An Essay on Names and Truth
Title | An Essay on Names and Truth PDF eBook |
Author | Wolfram Hinzen |
Publisher | Oxford University Press, USA |
Pages | 253 |
Release | 2007-10-11 |
Genre | Language Arts & Disciplines |
ISBN | 0199274428 |
This book lays new foundations for the study of reference and truth. It explores truth in the light of Noam Chomsky's Minimalist Program and argues that truth is a function of the human mind. It sets out an internalist reconstruction of meaning and explores its outcomes in language and thought.

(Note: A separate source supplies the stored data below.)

(* ===== verification/ExpiredManager.v ===== *)
(** * Sessions that expire: [pkg/session/expired_manager.go]

    The manager that forgets a session some time after its last command.  Its operations,
    its snapshot, the interface laws it keeps and the round trip of its snapshot. *)

From S2P Require Import Prelude Allocator Streams Session.

Record ExpiredManager {W R : Type} := {
  expiredTime : Z;
  e_sessions : gmap Z (Session R);
  e_arSerializer : option (ResponseSerializer W R)
}.
Arguments ExpiredManager : clear implicits.

Section ExpiredManager.
Context {W R : Type} `{Writer W, MapRange}.
Implicit Types m : ExpiredManager W R.

Definition set_sessions (ss : gmap Z (Session R)) m : ExpiredManager W R :=
  {| expiredTime := expiredTime m; e_sessions := ss; e_arSerializer := e_arSerializer m |}.

Definition NewExpiredManager (expired : Z) : ExpiredManager W R :=
  {| expiredTime := expired; e_sessions := ∅; e_arSerializer := None |}.

Definition SetResponseSerializer (rs : option (ResponseSerializer W R)) m : ExpiredManager W R * option error :=
  match rs with
  | None => (m, Some (Errorf "expired session manager: need response serializer to serialize response of state machiche"))
  | Some rs => ({| expiredTime := expiredTime m; e_sessions := e_sessions m; e_arSerializer := Some rs |}, None)
  end.

Definition GetSession (sessionID : Z) m : ExpiredManager W R * result handle :=
  if decide (sessionID = NoOPSessionID) then (m, Ok NoOpSession)
  else match e_sessions m !! sessionID with
       | None => (m, Err (Errorf "expired session manager: session %d not found"))
       | Some _ => (m, Ok (SessionAt sessionID))
       end.

Definition Register (sessionID lastActivateTime : Z) m : ExpiredManager W R * option error :=
  match e_sessions m !! sessionID with
  | Some _ => (m, Some (Errorf "expired session manager: session %d already exists"))
  | None => (set_sessions (<[sessionID := NewSession sessionID lastActivateTime]> (e_sessions m)) m, None)
  end.

(** The session is cleared up to [math.MaxInt64] before it is dropped, which only a holder
    of the pointer could see. *)
Definition UnRegister (sessionID : Z) m : ExpiredManager W R * option error :=
  match e_sessions m !! sessionID with
  | None => (m, Some (Errorf "expired session manager: session %d not found"))
  | Some s => (set_sessions (delete sessionID (<[sessionID := ClearResult (2 ^ 63 - 1) s]> (e_sessions m))) m, None)
  end.

Definition expired (currentNanoseconds : Z) m (s : Session R) : Prop :=
  i64 (lastActiveNanoseconds s + expiredTime m) <= currentNanoseconds.

#[export] Instance expired_dec t m s : Decision (expired t m s).
Proof. unfold expired. apply _. Defined.

Definition ExpireSession (currentNanoseconds : Z) m : ExpiredManager W R :=
  set_sessions (filter (fun '(_, s) => ¬ expired currentNanoseconds m s) (e_sessions m)) m.

Open Scope go_scope.

Definition Snapshot m : meth (ByteSlicePool * W) unit :=
  with_buf 8 (fun _ =>
    on_stream (FileWriteUint64 (Z.lor (Z.shiftl fileVersion 32) expiredManagerType)) ;;
    on_stream (FileWriteUint64 (Z.of_nat (size (e_sessions m)))) ;;
    for_each (fun '(_, s) => Session.Snapshot (e_arSerializer m) s) (range (e_sessions m))).

Definition Restore m : meth (ByteSlicePool * list byte) (ExpiredManager W R) :=
  with_buf 8 (fun _ =>
    value <- on_stream FileReadUint64 ;;
    if decide (u32 (Z.shiftr value 32) ≠ fileVersion) then
      Meth.fail (Errorf "expire session manager: mismatch file version (expected version=%d real version=%d)")
    else if decide (u32 (Z.land value 0xffffffff) ≠ expiredManagerType) then
      Meth.fail (Errorf "expire session manager: found invalid file fiype %d")
    else
      totalCount <- on_stream FileReadUint64 ;;
      sessions <- repeat_n (Z.to_nat totalCount) (fun sessions =>
                    ns <- Session.Restore (e_arSerializer m) ;;
                    Meth.ret (<[id ns := ns]> sessions)) ∅ ;;
      if decide (Z.of_nat (size sessions) ≠ totalCount) then
        Meth.fail (Errorf "expired session manager: mismatched session count (expectd=%d) (real=%d)")
      else Meth.ret (set_sessions sessions m)).
End ExpiredManager.

(** ** The interface *)

Section Interface.
Context {W R : Type}.
Implicit Types m : ExpiredManager W R.

#[export] Instance expired_manager : SessionManager R (ExpiredManager W R) := {|
  sm_Register := Register; sm_UnRegister := UnRegister; sm_ExpireSession := ExpireSession;
  sm_GetSession := GetSession; sm_deref m sid := e_sessions m !! sid;
  sm_assign sid s m := set_sessions (<[sid := s]> (e_sessions m)) m
|}.

(** Every session is kept under its own id. *)
Definition keyed (ss : gmap Z (Session R)) : Prop := map_Forall (fun i s => id s = i) ss.

#[export] Instance expired_lawful : LawfulManager R (ExpiredManager W R).
Proof.
  refine {| sm_inv m := keyed (e_sessions m) |}; simpl.
  - intros m sid t m' e Hk Hr. unfold Register in Hr.
    destruct (e_sessions m !! sid) eqn:E; simplify_eq/=; [by eauto|].
    split; [by apply map_Forall_insert_2|]. intros i s Hi.
    destruct (decide (i = sid)) as [->|]; [rewrite lookup_insert_eq in Hi|rewrite lookup_insert_ne in Hi by done];
      simplify_eq; eauto.
  - intros m sid m' e Hk Hr. unfold UnRegister in Hr.
    destruct (e_sessions m !! sid) eqn:E; simplify_eq/=; [|by eauto].
    rewrite delete_insert_eq. split; [by apply map_Forall_delete|].
    intros i s' [_ Hi]%lookup_delete_Some. done.
  - intros m t Hk. split.
    + intros i s' [Hi _]%map_lookup_filter_Some. by apply Hk.
    + intros i s' [Hi _]%map_lookup_filter_Some. done.
  - intros m sid m' r Hk Hg. unfold GetSession in Hg. case_decide; simplify_eq/=; [done|].
    destruct (e_sessions m !! sid) eqn:E; simplify_eq/=; split_and!; eauto.
  - intros m sid s s' i Hk Hs Hid. split.
    + apply map_Forall_insert_2; [|done]. rewrite Hid. by apply Hk.
    + case_decide; subst; [by rewrite lookup_insert_eq|by rewrite lookup_insert_ne].
Defined.
End Interface.

(** ** The snapshot *)

(** The manager's sessions as a snapshot keeps them. *)
Definition kept_sessions {R} (ss : gmap Z (Session R)) : gmap Z (Session R) := kept_session <$> ss.

Section RoundTrip.
Context {W R : Type} `{LawfulWriter W, MapRange} (L : list Z).
Context (rs : ResponseSerializer W R) (ok : R → Prop) (lawful : LawfulSerializer rs ok).

Definition sessions_wf (ss : gmap Z (Session R)) : Prop :=
  keyed ss ∧ is_u64 (Z.of_nat (size ss)) ∧ map_Forall (fun _ => session_wf L ok) ss.

Definition enc_sessions (ss : gmap Z (Session R)) : list byte :=
  put_u64 (Z.lor (Z.shiftl fileVersion 32) expiredManagerType) ++
  put_u64 (Z.of_nat (size ss)) ++ (range ss ≫= fun '(_, s) => enc_session rs ok lawful s).

Lemma range_sessions ss i s : sessions_wf ss → (i, s) ∈ range ss → id s = i ∧ session_wf L ok s.
Proof.
  intros (Hk & _ & Hs) Hin. rewrite range_perm in Hin. apply elem_of_map_to_list in Hin.
  split; [by apply Hk|by eapply Hs].
Qed.

Lemma expired_Snapshot_writes m :
  serves L 8 → sessions_wf (e_sessions m) → e_arSerializer m = Some rs →
  writes L (Snapshot m) (enc_sessions (e_sessions m)).
Proof.
  intros Hw Hs Hrs. apply writes_buf; [done|]. intros _ _.
  do 2 (apply writes_bind; [auto with streams|]).
  apply (writes_each _ _ (fun '(_, s) => enc_session rs ok lawful s)). intros [i s] Hin.
  rewrite Hrs. apply Snapshot_writes; [done|]. by eapply range_sessions.
Qed.

Lemma expired_Restore_reads m ss :
  serves L 8 → sessions_wf ss → e_arSerializer m = Some rs →
  reads L (Restore m) (enc_sessions ss) (set_sessions (kept_sessions ss) m).
Proof.
  intros Hw Hs Hrs. apply reads_buf; [done|]. intros _ _. unfold enc_sessions.
  eapply reads_bind; [by apply reads_u64|]. rewrite !decide_False by (by intros []).
  eapply reads_bind; [apply reads_u64; apply Hs|]. cbv beta.
  rewrite Nat2Z.id, <- length_range at 1. rewrite <- (app_nil_r (_ ≫= _)). eapply reads_bind.
  - apply (reads_each _ _ _ (fun m '(k, s) => <[k := kept_session s]> m)). intros [i s] acc Hin.
    destruct (range_sessions _ _ _ Hs Hin) as [<- Hwf].
    rewrite <- (app_nil_r (enc_session _ _ _ s)).
    eapply reads_bind; [rewrite Hrs; by apply Session.Restore_reads|]. apply reads_ret.
  - rewrite foldl_range, map_size_fmap, decide_False by (by intros []). apply reads_ret.
Qed.

(** The snapshot of a manager brings its sessions back: writing the sessions and
    reading the bytes into another manager succeeds, in whatever order the sessions and
    their results were written, and yields the same sessions with the same results, errors
    reduced to their text. *)
Theorem expired_snapshot_roundtrip m m0 :
  serves L 8 → sessions_wf (e_sessions m) →
  e_arSerializer m = Some rs → e_arSerializer m0 = Some rs →
  ∃ b, writes L (Snapshot m) b ∧
    reads L (Restore m0) b (set_sessions (kept_session <$> e_sessions m) m0).
Proof.
  intros Hw Hs Hm Hm0. exists (enc_sessions (e_sessions m)). split.
  - by apply expired_Snapshot_writes.
  - by apply expired_Restore_reads.
Qed.
End RoundTrip.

Linguistic Variation in the Minimalist Framework
Title | Linguistic Variation in the Minimalist Framework PDF eBook |
Author | M. Carme Picallo |
Publisher | OUP Oxford |
Pages | 277 |
Release | 2014-07-24 |
Genre | Language Arts & Disciplines |
ISBN | 0191007390 |
In this book, leading scholars consider the ways in which syntactic variation can be accounted for in a minimalist framework. They explore the theoretical significance, content, and role of parameters; whether or not variation should be strongly or weakly accounted for by syntactic factors; and the explicitness - or lack thereof - that should be assumed with respect to the conditions imposed by narrow syntax. The book is divided into two parts. The first part contains chapters that consider the term 'parameter' to be a relevant theoretical notion under minimalist tenets. In the second part, on the other hand, chapters either argue that the term parameter amounts to no more than a label to describe variation, or assign it a less prominent role. Instead, language variation is attributed to sociolinguistic factors, language contact, frequency of use, or simply to options in the externalization of abstract syntactic relations. The book offers a valuable overview of the different approaches adopted in the study of language variation phenomena, and will appeal to theoretical linguists of all persuasions from graduate level upwards.
Exploring Crash-Proof Grammars
Title | Exploring Crash-Proof Grammars PDF eBook |
Author | Michael T. Putnam |
Publisher | John Benjamins Publishing |
Pages | 315 |
Release | 2010-09-15 |
Genre | Language Arts & Disciplines |
ISBN | 9027288011 |
The Minimalist Program has advanced a research program that builds the design of human language from conceptual necessity. Seminal proposals by Frampton & Gutmann (1999, 2000, 2002) introduced the notion that an ideal syntactic theory should be ‘crash-proof’. Such a version of the Minimalist Program (or any other linguistic theory) would not permit syntactic operations to produce structures that ‘crash’. There have, however, been some recent developments in Minimalism – especially those that approach linguistic theory from a biolinguistic perspective (cf. Chomsky 2005 et seq.) – that have called the pursuit of a ‘crash-proof grammar’ into serious question. The papers in this volume take on the daunting challenge of defining exactly what a ‘crash’ is and what a ‘crash-proof grammar’ would look like, and of investigating whether or not the pursuit of a ‘crash-proof grammar’ is biolinguistically appealing.